'The Ick' of Ulcerative Colitis
It’s 2:47 a.m. when I first wake up to rush to the bathroom. As I look in the mirror, under the buzzing glow of the overhead fluorescent lights, I can’t help but feel trapped within my own body. All at once, I feel so confined to my internal reality, yet deep down, I am desperately scratching at the boundaries of my own body. I plead with bones, guts and white blood cells to relax. I know I can’t get too worked up at my body because I don’t want to add any turmoil to the war waged inside of me. I’d like to credit my calm demeanor to rigorous Buddhist training, but really I just don’t want to make anything worse. I argue with myself and with my body like a bitter old married couple. In these moments, I am two different people, though really, there is just one of me, alone in the bathroom at 3 a.m. It’s an odd feeling.
It doesn’t help that my house is silent and I am alone in a slumbering world. The unwatched TV sits silently screaming late-night infomercials behind a dark screen, my friends are all binging tonight’s latest dream, and I am so alone. I scamper back to bed and wrap myself in a bundle of cold sheets. Slowly, I drift back to sleep until eventually, I awake to an intruder breaching the tranquility of my bedroom. An icy wave of panic washes over me as I realize the mysterious invader is under my pillow. Then, I reach over and hit the snooze button on my phone’s alarm. It is 7:21 a.m., and I am no longer alone.
Over the past three years that I have lived with ulcerative colitis, I have experienced many challenges. Anemia, bleeding, pain, weight loss, and other symptoms have all forced me to confront health as a process rather than a given. “The ick” is one of the most complex struggles I have faced since my diagnosis. The ick strikes at any time and in any place. Whether it is 4 a.m. or 2 p.m. and whether I am at home or on a roller coaster at a theme park, the ick is there. The ick sticks to the moments I spend in the bathroom in the dead of night and the moments when I am surrounded by my friends at a party.
The ick is a persistent, sickly, and grimy feeling that sticks to me. The ick is isolation, discomfort and doubt all mixed together like the ingredients of a pot of gumbo. The ick marks me as sick, as a patient and as abnormal. Sometimes, I wonder if I’ll ever get rid of it. Secretly, the truth is I feel like the ick is a part of me. It makes me feel unclean and tainted. When I try to explain the ick to others, often I feel even more alone than before I said anything.

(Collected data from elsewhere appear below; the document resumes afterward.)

(** C10. All instances share one mapping: in every store that a run
    reaches, what one instance stores under a key another instance finds
    there. *)
Theorem C10_instances_share_the_class_dict :
  forall (ops : list PromptCache.op) (st : PromptCache.store) (c1 c2 : nat)
         (k : string) (v : tensor),
    PromptCache.run ops PromptCache.class_body = Ok st ->
    c1 ∈ dom (PromptCache.instances st) ->
    c2 ∈ dom (PromptCache.instances st) ->
    c1 ≠ c2 ->
    ∃ st', PromptCache.__setitem__ c1 k v st = Ok st'
           ∧ PromptCache.__getitem__ c2 k st' = Ok (Some v).
Proof.
  intros ops st c1 c2 k v Hrun Hc1 Hc2 _.
  destruct (run_spec ops _ st class_body_wf Hrun) as (Hwf & _ & _).
  destruct (__setitem___spec st c1 k v Hwf Hc1) as (st' & Hset & Hwf' & Hinst & Hp).
  exists st'. split; [exact Hset|].
  rewrite __getitem___spec; [|exact Hwf'|rewrite Hinst; exact Hc2].
  rewrite Hp, lookup_insert_eq. reflexivity.
Qed.

Lemma C9_witness :
  ∃ st,
    PromptCache.run
      [PromptCache.New; PromptCache.SetItem 0 "van gogh" [F32.of_Z 1]]
      PromptCache.class_body = Ok st
    ∧ PromptCache.__getitem__ 0 "monet" st = Ok None
    ∧ PromptCache.__getitem__ 0 "van gogh" st = Ok (Some [F32.of_Z 1]).
Proof.
  eexists. split; [vm_compute; reflexivity|].
  split.
  - refine (proj1 (proj2 (C9_cache_get_put_overwrite
              [PromptCache.New; PromptCache.SetItem 0 "van gogh" [F32.of_Z 1]]
              _ 0%nat "monet" [] [] _ _)) eq_refl).
    + vm_compute. reflexivity.
    + apply elem_of_dom. eexists. vm_compute. reflexivity.
  - vm_compute. reflexivity.
Defined.

Lemma C10_witness :
  ∃ st st',
    PromptCache.run [PromptCache.New; PromptCache.New] PromptCache.class_body = Ok st
    ∧ PromptCache.__setitem__ 0 "van gogh" [F32.of_Z 1] st = Ok st'
    ∧ PromptCache.__getitem__ 1 "van gogh" st' = Ok (Some [F32.of_Z 1]).
Proof.
  eexists.
  assert (Hrun : PromptCache.run [PromptCache.New; PromptCache.New]
                   PromptCache.class_body = Ok _) by (vm_compute; reflexivity).
  destruct (C10_instances_share_the_class_dict
              [PromptCache.New; PromptCache.New] _ 0%nat 1%nat "van gogh"
              [F32.of_Z 1] Hrun) as (st' & Hset & Hget).
  - apply elem_of_dom. eexists. vm_compute. reflexivity.
  - apply elem_of_dom. eexists. vm_compute. reflexivity.
  - discriminate.
  - exists st'. split; [exact Hrun|]. split; [exact Hset|exact Hget].
Defined.

(** * Further properties of the code *)

(** ** The guided loss *)

Lemma enhance_reference_total (g : spec_float) (p u n : tensor) :
  length p = length u -> length n = length p ->
  enhance_reference g p u n
  = Ok (zip_with F32.add n (Tensor.rmul (zip_with F32.sub p u) g)).
Proof.
  intros Hpu Hnp. unfold enhance_reference, shift, Tensor.sub.
  rewrite (broadcast_same_length _ p u Hpu). rewrite bind_Ok, bind_Ok.
  apply broadcast_same_length.
  rewrite length_rmul, length_zip_with. lia.
Qed.

(** X1. For every [PromptPair] whose action is ["enhance"], [loss] hands
    [loss_fn] the target latents and the reference
    [neutral + guidance_scale * (positive - unconditional)] and returns what
    [loss_fn] returns; the reference exists for latents of one shape, and then
    it has that shape. *)
Theorem X1_enhance_loss_is_loss_fn_of_reference :
  forall (L : Type) (self : PromptPair.t L) (t p u n : tensor),
    PromptPair.action self = "enhance" ->
    PromptPair.loss self t p u n
    = (R ← enhance_reference (PromptPair.guidance_scale self) p u n;
       PromptPair.loss_fn self t R)
    /\ (forall R, enhance_reference (PromptPair.guidance_scale self) p u n = Ok R ->
          PromptPair.loss self t p u n = PromptPair.loss_fn self t R)
    /\ (length p = length u -> length n = length p ->
          exists R, enhance_reference (PromptPair.guidance_scale self) p u n = Ok R
                    /\ length R = length n).
Proof.
  intros L self t p u n Haction.
  assert (Hloss : PromptPair.loss self t p u n
                  = (R ← enhance_reference (PromptPair.guidance_scale self) p u n;
                     PromptPair.loss_fn self t R)).
  { unfold PromptPair.loss. rewrite Haction.
    rewrite bool_decide_eq_false_2 by discriminate.
    rewrite bool_decide_eq_true_2 by reflexivity.
    apply _enhance_reference. }
  split; [|split].
  - exact Hloss.
  - intros R HR. rewrite Hloss, HR. reflexivity.
  - intros Hpu Hnp. eexists. split; [apply enhance_reference_total; assumption|].
    rewrite length_zip_with, length_rmul, length_zip_with. lia.
Qed.

Lemma X1_witness :
  PromptPair.loss (pair absolute_difference F64.one "enhance")
    [F32.of_Z 0] [F32.of_Z 2] [F32.of_Z 0] [F32.of_Z 0]
  = absolute_difference [F32.of_Z 0] [F32.of_Z 2].
Proof.
  refine (proj1 (proj2 (X1_enhance_loss_is_loss_fn_of_reference spec_float
           (pair absolute_difference F64.one "enhance")
           [F32.of_Z 0] [F32.of_Z 2] [F32.of_Z 0] [F32.of_Z 0] eq_refl))
           [F32.of_Z 2] _).
  vm_compute. reflexivity.
Defined.
(** A status answer whose [data] is [v]. *)
Definition status_data (v : value) : value :=
  VDict [("success", VBool true); ("data", v)].

(** A remote failure without message or code. *)
Definition refused : value := VDict [("success", VBool false)].

End Scenario.

(** Proof steps shared by the lemmas on the tool boundary. *)



(* ------------------------------------------------------------------ *)
(** ** Status aggregation *)

Import Aggregator.

Lemma eq_str_true (v : value) (s : string) :
  eq_str v s = true <-> v = VStr s.
Proof.
  destruct v; simpl; split; intro H; try discriminate.
  - apply String.eqb_eq in H. now subst.
  - injection H as ->. apply String.eqb_refl.
Qed.

Lemma sum_results_records (l : string) (records : list dict) :
  forall acc,
    sum_results l acc (map VDict records) = Return (acc + count_label l records).
Proof.
  unfold count_label.
  induction records as [|r records IH]; intro acc; simpl.
  - f_equal. lia.
  - fold (label r).
    destruct (eq_str (label r) l); rewrite IH; f_equal; simpl List.length; lia.
Qed.

Lemma message_rows_records (records : list dict) :
  message_rows (map VDict records) = Return (map row records).
Proof.
  induction records as [|r records IH]; simpl.
  - reflexivity.
  - rewrite IH. reflexivity.
Qed.

Lemma count_label_nonneg (l : string) (records : list dict) :
  0 <= count_label l records.
Proof. unfold count_label. lia. Qed.

(** Two different labels select disjoint sets of records. *)
Lemma count_label_disjoint (a b : string) (records : list dict) :
  a <> b ->
  count_label a records + count_label b records <= Z.of_nat (List.length records).
Proof.
  intro Hab. unfold count_label.
  induction records as [|r records IH]; simpl.
  - lia.
  - destruct (eq_str (label r) a) eqn:Ea, (eq_str (label r) b) eqn:Eb;
      simpl List.length; try lia.
    apply eq_str_true in Ea. apply eq_str_true in Eb.
    rewrite Ea in Eb. injection Eb as Heq. contradiction.
Qed.

Lemma success_failed_differ : "성공" <> "실패".
Proof. discriminate. Qed.

(** What [get_message_status] returns when the API answers 200 with a
    success flag and a list of delivery records. *)
Lemma get_message_status_on_records
    (rt : runtime) (net : remote) (group_id : Z) (calls : list request)
    (resp : response) (result : dict) (records : list dict) :
  net calls (status_request rt group_id) = Return resp ->
  status_code resp = 200 ->
  json resp = Return (VDict result) ->
  truthy (dict_get result "success" VNone) = true ->
  dict_get result "data" (VList []) = VList (map VDict records) ->
  let total := Z.of_nat (List.length records) in
  let success := count_label "성공" records in
  let failed := count_label "실패" records in
  let pending := total - success - failed in
  get_message_status rt net group_id calls =
  (Return [("group_id", VInt group_id);
           ("status", VStr (overall_status success failed pending));
           ("total_count", VInt total);
           ("success_count", VInt success);
           ("failed_count", VInt failed);
           ("pending_count", VInt pending);
           ("messages", VList (map row records))],
   (calls ++ [status_request rt group_id])%list).
Proof.
  intros Hnet Hstatus Hjson Hflag Hdata. cbv zeta.
  unfold get_message_status, get_message_status_body, try_except, bind, send, lift.
  unfold status_request in Hnet. rewrite Hnet, Hstatus, Hjson.
  cbn [get Z.eqb Pos.eqb]. rewrite Hflag, Hdata.
  unfold group_status, count_results. cbn [len iterate obind].
  rewrite !sum_results_records, message_rows_records, length_map.
  reflexivity.
Qed.


(** C1.  When the API answers 200 with a success flag and a list of delivery
    records, [get_message_status] reports [success] = the number of records
    whose result label is "성공", [failed] = the number whose label is "실패",
    [pending] = total - success - failed, and an overall status chosen in
    strict priority order: "전송중" if pending > 0, else "성공" if failed = 0,
    else "실패" if success = 0, else "부분성공". *)
Theorem get_message_status_priority_order
    (rt : runtime) (net : remote) (group_id : Z) (calls : list request)
    (resp : response) (result : dict) (records : list dict) :
  net calls (status_request rt group_id) = Return resp ->
  status_code resp = 200 ->
  json resp = Return (VDict result) ->
  truthy (dict_get result "success" VNone) = true ->
  dict_get result "data" (VList []) = VList (map VDict records) ->
  let total := Z.of_nat (List.length records) in
  let success := Aggregator.count_label "성공" records in
  let failed := Aggregator.count_label "실패" records in
  let pending := total - success - failed in
  exists status rows,
    fst (get_message_status rt net group_id calls) =
      Return [("group_id", VInt group_id);
              ("status", VStr status);
              ("total_count", VInt total);
              ("success_count", VInt success);
              ("failed_count", VInt failed);
              ("pending_count", VInt pending);
              ("messages", VList rows)] /\
    (pending > 0 -> status = "전송중") /\
    (pending <= 0 -> failed = 0 -> status = "성공") /\
    (pending <= 0 -> failed <> 0 -> success = 0 -> status = "실패") /\
    (pending <= 0 -> failed <> 0 -> success <> 0 -> status = "부분성공").
Proof.
  intros Hnet Hstatus Hjson Hflag Hdata total success failed pending.
  exists (overall_status success failed pending), (map Aggregator.row records).
  split.
  - rewrite (get_message_status_on_records rt net group_id calls resp result
               records Hnet Hstatus Hjson Hflag Hdata).
    reflexivity.
  - unfold overall_status.
    destruct (Z.gtb_spec pending 0), (Z.eqb_spec failed 0),
      (Z.eqb_spec success 0); repeat split; intros; try reflexivity; lia.
Qed.

(** A group of two failed records and one record still in transit is
    reported as in progress: pending dominates. *)
Lemma get_message_status_priority_order_witness :
  exists d,
    fst (get_message_status Sample.rt
           (Sample.net_json 200 (Sample.status_ok ["실패"; "실패"; "접수"]))
           7 []) = Return d /\
    lookup "status" d = Some (VStr "전송중") /\
    lookup "failed_count" d = Some (VInt 2) /\
    lookup "pending_count" d = Some (VInt 1).
Proof.
  destruct (get_message_status_priority_order
              Sample.rt
              (Sample.net_json 200 (Sample.status_ok ["실패"; "실패"; "접수"]))
              7 []
              (Response 200 EmptyString
                        (Return (Sample.status_ok ["실패"; "실패"; "접수"])))
              [("success", VBool true);
               ("data", VList (map (fun l => VDict (Aggregator.record_with l))
                                   ["실패"; "실패"; "접수"]))]
              (map Aggregator.record_with ["실패"; "실패"; "접수"])
              eq_refl eq_refl eq_refl eq_refl eq_refl)
    as (status & rows & Hret & Hpending & _).
  eexists. split; [exact Hret|].
  rewrite (Hpending ltac:(vm_compute; reflexivity)).
  repeat split.
Defined.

Eventually, however, I’ve discovered the cure for the ick. Sadly, it’s not removable with Clorox, or Oxy Clean or any organic cleaner from Whole Food. Instead, and ironically, the ick is best treated by surrounding myself with supportive others. Today, by connecting with my community and the chronic illness landscape, I have learned I am not icky, or alone. While I am different and challenged by my health, the ick is not really what sticks to me. Instead, what sticks is what I make stick and what I choose to put out into the world. After all, together we are more than any disease.